(Stored entries)

§ §

(** Claim C7 as stated fails for the interface keyword: its label is
    printed as a plain label, not as emphasized text (and, no verbatim
    block being open, a vertical skip is printed first). *)
Lemma C7_interface_label_is_plain :
  In "!INTERFACE:" (Opt.keys default_opts)
  /\ process_line default_opts fortran_tokens "fortran" "a.f90"
       (set_prologue true initial_state) "!INTERFACE:"
     = (inr (set_verb true (set_prologue true initial_state)),
        [ nl ++ "\bigskip";
          "{\sf INTERFACE:}";
          "\begin{minted}[breaklines]{fortran}" ])
  /\ ~ In "{\em INTERFACE:}"
       (snd (process_line default_opts fortran_tokens "fortran" "a.f90"
               (set_prologue true initial_state) "!INTERFACE:")).
Proof.
  split; [left; reflexivity | split; [vm_compute; reflexivity |]].
  vm_compute. intros [H | [H | [H | H]]]; try discriminate H; exact H.
Qed.

(** ** C1: the function marker and the source-file suppression flag *)

(** Under the suppression flag [process_generic] prints the function
    heading without the file name, whatever the fields, the file and the
    state. *)
Lemma function_heading_under_suppression fields fb opts state :
  Opt.f opts = true ->
  process_generic fields function_template fb opts state
  = (inr (set_not_first true (set_have_name true state)),
     (if Opt.n opts && not_first state then ["\newpage"] else [])
     +++ ["\subsubsection{" ++ replace "_" "\_" (join " " fields) ++ "}" ++ nl]).
Proof.
  intro Hf. unfold process_generic. rewrite Hf.
  generalize (replace "_" "\_" (join " " fields)); intro content.
  reflexivity.
Qed.

(** Claim C1 fails on the code.  With the source-file suppression flag set,
    a [!FUNCTION:] marker line inside an open prologue prints a subsubsection
    heading without the base name of the source file: [process_generic]
    runs every template it receives through [get_format] again, so the
    template the table keeps whole for the function marker loses its
    source-file part at the call; the routine marker prints the same
    heading.  Without the flag both headings hold the file name. *)
Theorem C1_function_heading_loses_source_file :
  Opt.f (with_f default_opts) = true
  /\ file_basename_of "src/m_time.f90" = "m\_time.f90"
  /\ process_lines (with_f default_opts) fortran_tokens "fortran"
       (file_basename_of "src/m_time.f90") initial_state
       ["!BOP"; "! !FUNCTION: get_time"; "! !ROUTINE: get_time"; "!EOP"]
     = (inr (set_not_first true
               (set_have_name true (set_begdoc true (set_first false initial_state)))),
        [ "\begin{document}"; "\tableofcontents"; "\newpage";
          "\section{Routine/Function Prologues} \label{app:ProLogues}";
          "\subsubsection{get\_time}" ++ nl;
          "\subsubsection{get\_time}" ++ nl ])
  /\ str_in "m\_time.f90" ("\subsubsection{get\_time}" ++ nl) = false
  /\ snd (process_lines default_opts fortran_tokens "fortran"
            (file_basename_of "src/m_time.f90") initial_state
            ["!BOP"; "! !FUNCTION: get_time"; "! !ROUTINE: get_time"; "!EOP"])
     = [ "\begin{document}"; "\tableofcontents"; "\newpage";
         "\section{Routine/Function Prologues} \label{app:ProLogues}";
         "\subsubsection{get\_time (Source File: m\_time.f90)}" ++ nl;
         "\subsubsection{get\_time (Source File: m\_time.f90)}" ++ nl ].
Proof.
  repeat split; vm_compute; reflexivity.
Qed.

(** ** The loop raises nothing *)

(** No template of the dispatch table can make the formatting fail, with
    or without the source-file suppression flag. *)
Lemma process_generic_total fields template fb opts state :
  In template [ get_format module_template (Opt.f opts);
                get_format program_template (Opt.f opts);
                get_format routine_template (Opt.f opts);
                function_template ] ->
  exists state' out,
    process_generic fields template fb opts state = (inr state', out).
Proof.
  unfold process_generic.
  generalize (replace "_" "\_" (join " " fields)); intro content.
  generalize (if Opt.n opts && not_first state then ["\newpage"] else []);
    intro out1.
  simpl In.
  destruct (Opt.f opts);
    intros [H | [H | [H | [H | []]]]]; subst template;
    eexists; eexists; vm_compute; reflexivity.
Qed.

Lemma label_heading_total short_label content :
  exists text,
    pct_format subsubsection_label_template [short_label; content] = inr text.
Proof.
  eexists. vm_compute. reflexivity.
Qed.

Lemma processors_total opts marker handler fields fb state :
  lookup marker (get_prologue_processors opts) = Some handler ->
  exists state' out, handler fields fb opts state = (inr state', out).
Proof.
  unfold get_prologue_processors, lookup.
  repeat match goal with
         | |- context [if String.eqb marker ?k then _ else _] =>
             destruct (String.eqb marker k)
         end;
    intro H; inversion H; subst; clear H;
    try (apply process_generic_total; simpl; tauto);
    unfold process_internal, process_overloaded, process_contained;
    match goal with
    | |- context [pct_format subsubsection_label_template [?a; ?b]] =>
        destruct (label_heading_total a b) as [text ->]
    end;
    eexists; eexists; reflexivity.
Qed.

Lemma process_line_total opts tokens lang_name fb state line0 :
  exists state' out,
    process_line opts tokens lang_name fb state line0 = (inr state', out).
Proof.
  unfold process_line.
  destruct (length (fields_of line0) <=? marker_index tokens (fields_of line0))%nat;
    [eexists; eexists; reflexivity |].
  unfold process_fields, intro_stage, prologue_stage, ok.
  repeat match goal with
         | |- context [lookup ?m (get_prologue_processors opts)] =>
             let E := fresh "E" in
             destruct (lookup m (get_prologue_processors opts))
               as [handler|] eqn:E;
             [ destruct (processors_total opts m handler
                           (pop_marker (marker_index tokens (fields_of line0))
                              (fields_of line0)) fb state E)
                 as (s1 & o1 & ->) |]
         | |- context [find ?p ?l] => destruct (find p l)
         | |- context [if ?b then _ else _] => destruct b
         | |- context [let (_, _) := ?x in _] => destruct x
         end;
    eexists; eexists; reflexivity.
Qed.

Lemma process_lines_total opts tokens lang_name fb f :
  forall state,
  exists state' out,
    process_lines opts tokens lang_name fb state f = (inr state', out).
Proof.
  induction f as [|line0 f IH]; simpl; intro state.
  - eexists; eexists; reflexivity.
  - destruct (process_line_total opts tokens lang_name fb state line0)
      as (s1 & o1 & ->).
    destruct (IH s1) as (s2 & o2 & ->).
    eexists; eexists; reflexivity.
Qed.

Lemma lang_name_total lang :
  mem lang supported_codes = true ->
  exists lang_name, get_language_info lang "lang" = inr lang_name.
Proof.
  unfold supported_codes, mem, existsb, get_language_info, language_info, lookup.
  repeat match goal with
         | |- context [String.eqb lang ?k || _] =>
             destruct (String.eqb lang k)
         end;
    simpl; intro H; try discriminate H; eexists; reflexivity.
Qed.

Lemma process_file_total f filename file_date state tokens lang opts :
  mem lang supported_codes = true ->
  exists state' out,
    process_file f filename file_date state tokens lang opts = (inr state', out).
Proof.
  intro Hl. unfold process_file.
  destruct (lang_name_total lang Hl) as [lang_name ->].
  assert (Hm : exists out0,
             (if negb (Opt.g opts || Opt.M opts)
              then match pct_format markboth_template
                           [file_basename_of filename; file_date] with
                   | inl e => inl e
                   | inr text => inr [text]
                   end
              else inr []) = inr out0 :> exn + list string).
  { destruct (negb (Opt.g opts || Opt.M opts)); eexists;
      [vm_compute |]; reflexivity. }
  destruct Hm as [out0 ->].
  destruct (process_lines_total opts tokens lang_name
              (file_basename_of filename) f state) as (s1 & o1 & ->).
  destruct (source s1); [destruct (do_eoc s1) |]; eexists; eexists; reflexivity.
Qed.

Lemma process_files_total files tokens lang opts :
  mem lang supported_codes = true ->
  forall state,
  exists state' out,
    process_files files state tokens lang opts = (inr state', out).
Proof.
  intro Hl. induction files as [|file files IH]; simpl; intro state.
  - eexists; eexists; reflexivity.
  - destruct (process_file_total (sf_lines file) (sf_name file) (sf_date file)
                state tokens lang opts Hl) as (s1 & o1 & ->).
    destruct (IH s1) as (s2 & o2 & ->).
    eexists; eexists; reflexivity.
Qed.

(** ** C9: the document-begun flag across lines and files *)

Section DocumentBegun.

(** No branch of the loop ever lowers the flag: only [do_beg] writes it,
    and it writes [True]. *)

Lemma do_beg_after_begun state bare :
  begdoc state = true -> do_beg state bare = (state, []).
Proof.
  intro H. unfold do_beg. rewrite H. destruct bare; reflexivity.
Qed.

Lemma do_beg_keeps_begdoc state bare :
  begdoc state = true -> begdoc (fst (do_beg state bare)) = true.
Proof.
  intro H. rewrite (do_beg_after_begun state bare H). exact H.
Qed.











End DocumentBegun.








(** Two files in one run: the state reached at the end of the first file
    has the flag up, and the second file's prologue prints a separator
    where the first printed the document-begin sequence. *)
Example two_files_one_document_begin :
  process_files
    [ mkSourceFile "a.f90" "d1" ["!BOP"; "! !ROUTINE: a"; "!EOP"];
      mkSourceFile "b.f90" "d2" ["!BOP"; "! !ROUTINE: b"; "!EOP"] ]
    initial_state fortran_tokens "F" default_opts
  = (inr (set_not_first true
            (set_have_name true (set_begdoc true (set_first false initial_state)))),
     [ nl ++ "\markboth{Left}{Source File: a.f90,  Date: d1}" ++ nl;
       "\begin{document}"; "\tableofcontents"; "\newpage";
       "\section{Routine/Function Prologues} \label{app:ProLogues}";
       "\subsubsection{a (Source File: a.f90)}" ++ nl;
       EmptyString;
       nl ++ "\markboth{Left}{Source File: b.f90,  Date: d2}" ++ nl;
       nl ++ "\mbox{}\hrulefill\";
       "\subsubsection{b (Source File: b.f90)}" ++ nl;
       EmptyString ]).
Proof. vm_compute; reflexivity. Qed.

(** * Further properties of the code *)

(** ** The language table *)

(** X1.  [get_language_info] checks the code before the kind of
    information: an unsupported code raises the invalid-code error whatever
    [info_type] is; a supported code with an [info_type] other than
    comment, lang or name raises the invalid-info-type error; otherwise the
    call returns a non-empty text. *)
Theorem X1_get_language_info_errors (code info_type : string) :
  if mem code supported_codes then
    if mem info_type ["comment"; "lang"; "name"] then
      exists v, get_language_info code info_type = inr v /\ v <> EmptyString
    else
      get_language_info code info_type
      = inl (ValueError ("Invalid info_type: '" ++ info_type
                         ++ "', must be 'comment', 'lang' or 'name'"))
  else
    get_language_info code info_type
    = inl (ValueError ("Invalid language code: '" ++ code ++ "'")).
Proof.
  unfold supported_codes, mem, existsb.
  unfold get_language_info, language_info, lookup, mem, existsb.
  repeat match goal with
         | |- context [String.eqb code ?k || _] =>
             destruct (String.eqb code k) eqn:?
         end;
    simpl; try reflexivity;
    destruct (String.eqb info_type "comment") eqn:Ec; simpl;
    try (eexists; split; [reflexivity | discriminate]);
    destruct (String.eqb info_type "lang") eqn:El; simpl;
    try (eexists; split; [reflexivity | discriminate]);
    destruct (String.eqb info_type "name") eqn:En; simpl;
    try (eexists; split; [reflexivity | discriminate]);
    reflexivity.
Qed.

Lemma append_inj_l (s a b : string) : s ++ a = s ++ b -> a = b.
Proof.
  induction s as [|c s IH]; simpl; intro H; [exact H |].
  inversion H. auto.
Qed.

Lemma append_empty_r (s : string) : s ++ EmptyString = s.
Proof.
  induction s as [|c s IH]; simpl; [reflexivity | rewrite IH; reflexivity].
Qed.

Lemma token_is_symbol_suffix (symbol : string) (r : Role) :
  token (tokens_of_symbol symbol) r = symbol ++ role_suffix r.
Proof.
  destruct r; simpl; try reflexivity.
  symmetry; apply append_empty_r.
Qed.

Lemma role_suffixes_distinct : NoDup (map role_suffix all_roles).
Proof.
  unfold all_roles; simpl.
  repeat (constructor;
          [ simpl; intro H;
            repeat (destruct H as [H | H]; [discriminate H |]); exact H |]).
  constructor.
Qed.

Lemma NoDup_map_injective (f : string -> string) (l : list string) :
  (forall a b, f a = f b -> a = b) -> NoDup l -> NoDup (map f l).
Proof.
  intros Hinj Hl. induction Hl as [|x l Hx Hl IH]; simpl; constructor.
  - intro Hin. apply in_map_iff in Hin. destruct Hin as (y & Hy & Hyl).
    apply Hinj in Hy. subst y. contradiction.
  - exact IH.
Qed.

§ §

### TASK TO CARRY OUT
Restate the records above verbatim up to and including the line containing "(** Under the".

### TASK RESULT
(** Claim C7 as stated fails for the interface keyword: its label is
    printed as a plain label, not as emphasized text (and, no verbatim
    block being open, a vertical skip is printed first). *)
Lemma C7_interface_label_is_plain :
  In "!INTERFACE:" (Opt.keys default_opts)
  /\ process_line default_opts fortran_tokens "fortran" "a.f90"
       (set_prologue true initial_state) "!INTERFACE:"
     = (inr (set_verb true (set_prologue true initial_state)),
        [ nl ++ "\bigskip";
          "{\sf INTERFACE:}";
          "\begin{minted}[breaklines]{fortran}" ])
  /\ ~ In "{\em INTERFACE:}"
       (snd (process_line default_opts fortran_tokens "fortran" "a.f90"
               (set_prologue true initial_state) "!INTERFACE:")).
Proof.
  split; [left; reflexivity | split; [vm_compute; reflexivity |]].
  vm_compute. intros [H | [H | [H | H]]]; try discriminate H; exact H.
Qed.

(** ** C1: the function marker and the source-file suppression flag *)

(** Under the suppression flag [process_generic] prints the function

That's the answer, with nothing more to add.